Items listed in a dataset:
(* ===== verification/LdbIter.v ===== *)
(** * LdbIter: iterators (include/leveldb/iterator.h, table/iterator.cc,
    table/iterator_wrapper.h) and what an implementation promises.

    [Iterator] is the interface of iterator.h; a virtual call is a call through
    an instance.  [Cursor] is the promise: the iterator stands on a position of
    a fixed list of entries, the position after the last one being the state in
    which it is not valid. *)

From Stdlib Require Import ZifyBool Sorting.Sorted.
From stdpp Require Import base tactics numbers list gmap strings sorting.
From S2P Require Import Prelude LdbLog LdbKey.
Open Scope Z_scope.

Class Iterator (I : Type) : Type := MkIterator {
  vValid : I -> bool;
  vSeekToFirst : I -> outcome I;
  vSeekToLast : I -> outcome I;
  vSeek : list Z -> I -> outcome I;
  vNext : I -> outcome I;
  vPrev : I -> outcome I;
  vkey : I -> outcome (list Z);
  vvalue : I -> outcome (list Z);
  vstatus : I -> Status;
}.

Lemma sorted_lookup {A} (R : A -> A -> Prop) l : StronglySorted R l -> forall i j x y, (i < j)%nat -> l !! i = Some x -> l !! j = Some y -> R x y.
Proof.
  induction 1 as [|a l Hl IH Ha]; intros i j x y Hij Ei Ej; [done|]. destruct j as [|j]; [lia|]. cbn in Ej. destruct i as [|i]; cbn in Ei.
  - injection Ei as <-. apply (proj1 (Forall_forall _ _) Ha). by apply list_elem_of_lookup_2 with j.
  - apply (IH i j); [lia|done..].
Qed.

(** ** What an iterator promises *)

Abbreviation entry := (list Z * list Z)%type.

(** The index of the first entry that is not before the target. *)
Fixpoint lower_bound (cmp : list Z -> list Z -> Z) (target : list Z) (es : list entry) : nat :=
  match es with
  | [] => 0%nat
  | e :: es => if cmp e.1 target <? 0 then S (lower_bound cmp target es) else 0%nat
  end.

(** The index reached from [i] by a step back. *)
Definition pred_index (es : list entry) (i : nat) : nat := match i with O => length es | S i => i end.

Class Cursor {I : Type} `{!Iterator I} (valid : list Z -> Prop) (cmp : list Z -> list Z -> Z) (es : list entry) (at_ : I -> nat -> Prop) : Prop := {
  cur_range it i : at_ it i -> (i <= length es)%nat;
  cur_valid it i : at_ it i -> vValid it = bool_decide (i < length es)%nat;
  cur_entry it i e : at_ it i -> es !! i = Some e -> vkey it = Done e.1 /\ vvalue it = Done e.2;
  cur_status it i : at_ it i -> vstatus it = OK;
  cur_first it i : at_ it i -> exists it', vSeekToFirst it = Done it' /\ at_ it' 0%nat;
  cur_last it i : at_ it i -> exists it', vSeekToLast it = Done it' /\ at_ it' (length es - 1)%nat;
  cur_seek it i target : at_ it i -> valid target -> exists it', vSeek target it = Done it' /\ at_ it' (lower_bound cmp target es);
  cur_next it i : at_ it i -> (i < length es)%nat -> exists it', vNext it = Done it' /\ at_ it' (S i);
  cur_prev it i : at_ it i -> (i < length es)%nat -> exists it', vPrev it = Done it' /\ at_ it' (pred_index es i);
}.

(** ** Scanning *)

Section Scan.
Context {I : Type} `{!Iterator I}.

(** [for (...; iter->Valid(); iter->Next())], collecting the entries. *)
Fixpoint scan_forward (fuel : nat) (it : I) : outcome (list entry) :=
  match fuel with
  | O => NoFuel
  | S fuel =>
    if vValid it then
      k ← vkey it; v ← vvalue it; it ← vNext it; rest ← scan_forward fuel it; Done ((k, v) :: rest)
    else Done []
  end.

Fixpoint scan_backward (fuel : nat) (it : I) : outcome (list entry) :=
  match fuel with
  | O => NoFuel
  | S fuel =>
    if vValid it then
      k ← vkey it; v ← vvalue it; it ← vPrev it; rest ← scan_backward fuel it; Done ((k, v) :: rest)
    else Done []
  end.

Context {valid : list Z -> Prop} {cmp : list Z -> list Z -> Z} {es : list entry} {at_ : I -> nat -> Prop} `{!Cursor valid cmp es at_}.

Lemma scan_forward_spec fuel : forall it i, at_ it i -> (length es - i < fuel)%nat -> scan_forward fuel it = Done (drop i es).
Proof.
  induction fuel as [|fuel IH]; intros it i Hat Hf; [lia|]. cbn [scan_forward]. rewrite (cur_valid it i Hat).
  case_bool_decide as Hi; [|by rewrite drop_ge by lia]. destruct (lookup_lt_is_Some_2 es i Hi) as [e Ee].
  destruct (cur_entry it i e Hat Ee) as [-> ->]. destruct (cur_next it i Hat Hi) as (it' & -> & Hat'). cbn [mbind outcome_bind].
  rewrite (IH it' (S i) Hat') by lia. cbn [mbind outcome_bind]. rewrite (drop_S es e i Ee). by destruct e.
Qed.

Lemma scan_backward_spec fuel : forall it i, at_ it i -> (i < length es)%nat -> (S i < fuel)%nat -> scan_backward fuel it = Done (reverse (take (S i) es)).
Proof.
  induction fuel as [|fuel IH]; intros it i Hat Hi Hf; [lia|]. cbn [scan_backward]. rewrite (cur_valid it i Hat).
  rewrite bool_decide_true by done. destruct (lookup_lt_is_Some_2 es i Hi) as [e Ee].
  destruct (cur_entry it i e Hat Ee) as [-> ->]. destruct (cur_prev it i Hat Hi) as (it' & -> & Hat'). cbn [mbind outcome_bind].
  rewrite (take_S_r es i e Ee), reverse_snoc. destruct i as [|i]; cbn [pred_index] in Hat'.
  - destruct fuel as [|fuel]; [lia|]. cbn [scan_backward]. rewrite (cur_valid it' _ Hat'), bool_decide_false by lia. cbn. by destruct e.
  - rewrite (IH it' i Hat') by lia. cbn [mbind outcome_bind]. by destruct e.
Qed.

(** A scan from one end reads every entry. *)
Lemma scan_all it i fuel : at_ it i -> (length es < fuel)%nat ->
  (it ← vSeekToFirst it; scan_forward fuel it) = Done es /\ (it ← vSeekToLast it; scan_backward fuel it) = Done (reverse es).
Proof.
  intros Hat Hf. destruct (cur_first it i Hat) as (it1 & -> & H1). destruct (cur_last it i Hat) as (it2 & -> & H2). cbn [mbind outcome_bind].
  split; [by rewrite (scan_forward_spec fuel it1 0 H1) by lia|]. destruct (decide (length es = 0%nat)) as [E0|E0].
  - destruct fuel; [lia|]. cbn [scan_backward]. rewrite (cur_valid it2 _ H2), bool_decide_false by lia. by apply nil_length_inv in E0 as ->.
  - rewrite (scan_backward_spec fuel it2 _ H2) by lia. by rewrite take_ge by lia.
Qed.
End Scan.

(** ** Lower bounds *)

Lemma lower_bound_le cmp target es : (lower_bound cmp target es <= length es)%nat.
Proof. induction es as [|e es IH]; [done|]. cbn. case_match; lia. Qed.

Lemma lower_bound_before cmp target es : forall i e, (i < lower_bound cmp target es)%nat -> es !! i = Some e -> cmp e.1 target < 0.
Proof.
  induction es as [|d es IH]; intros i e Hi Ee; [done|]. cbn in Hi. destruct (Z.ltb_spec (cmp d.1 target) 0); [|lia].
  destruct i as [|i]; cbn in Ee; [by injection Ee as <-|]. apply (IH i); [lia|done].
Qed.

Lemma lower_bound_at cmp target es : forall e, es !! lower_bound cmp target es = Some e -> 0 <= cmp e.1 target.
Proof.
  induction es as [|d es IH]; intros e Ee; [done|]. cbn in Ee. destruct (Z.ltb_spec (cmp d.1 target) 0); cbn in Ee; [by apply IH|by injection Ee as <-].
Qed.

(** The two facts determine it. *)
Lemma lower_bound_unique cmp target es n : (n <= length es)%nat ->
  (forall i e, (i < n)%nat -> es !! i = Some e -> cmp e.1 target < 0) -> (forall e, es !! n = Some e -> 0 <= cmp e.1 target) ->
  n = lower_bound cmp target es.
Proof.
  intros Hn Hlt Hge. pose proof (lower_bound_le cmp target es) as Hl. destruct (Nat.lt_trichotomy n (lower_bound cmp target es)) as [H|[H|H]]; [|done|].
  - destruct (lookup_lt_is_Some_2 es n) as [e Ee]; [lia|]. specialize (Hge e Ee). pose proof (lower_bound_before cmp target es n e H Ee). lia.
  - destruct (lookup_lt_is_Some_2 es (lower_bound cmp target es)) as [e Ee]; [lia|]. specialize (Hlt _ e H Ee). pose proof (lower_bound_at cmp target es e Ee). lia.
Qed.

# ABOUT THIS EXERCISE
Your answer should consist of the lines from the line with "Proof. induction es" through the last line of the data, set down exactly, both included.

# WRITTEN ANSWER
Proof. induction es as [|e es IH]; [done|]. cbn. case_match; lia. Qed.

Lemma lower_bound_before cmp target es : forall i e, (i < lower_bound cmp target es)%nat -> es !! i = Some e -> cmp e.1 target < 0.
Proof.
  induction es as [|d es IH]; intros i e Hi Ee; [done|]. cbn in Hi. destruct (Z.ltb_spec (cmp d.1 target) 0); [|lia].
  destruct i as [|i]; cbn in Ee; [by injection Ee as <-|]. apply (IH i); [lia|done].
Qed.

Lemma lower_bound_at cmp target es : forall e, es !! lower_bound cmp target es = Some e -> 0 <= cmp e.1 target.
Proof.
  induction es as [|d es IH]; intros e Ee; [done|]. cbn in Ee. destruct (Z.ltb_spec (cmp d.1 target) 0); cbn in Ee; [by apply IH|by injection Ee as <-].
Qed.

(** The two facts determine it. *)
Lemma lower_bound_unique cmp target es n : (n <= length es)%nat ->
  (forall i e, (i < n)%nat -> es !! i = Some e -> cmp e.1 target < 0) -> (forall e, es !! n = Some e -> 0 <= cmp e.1 target) ->
  n = lower_bound cmp target es.
Proof.
  intros Hn Hlt Hge. pose proof (lower_bound_le cmp target es) as Hl. destruct (Nat.lt_trichotomy n (lower_bound cmp target es)) as [H|[H|H]]; [|done|].
  - destruct (lookup_lt_is_Some_2 es n) as [e Ee]; [lia|]. specialize (Hge e Ee). pose proof (lower_bound_before cmp target es n e H Ee). lia.
  - destruct (lookup_lt_is_Some_2 es (lower_bound cmp target es)) as [e Ee]; [lia|]. specialize (Hlt _ e H Ee). pose proof (lower_bound_at cmp target es e Ee). lia.
Qed.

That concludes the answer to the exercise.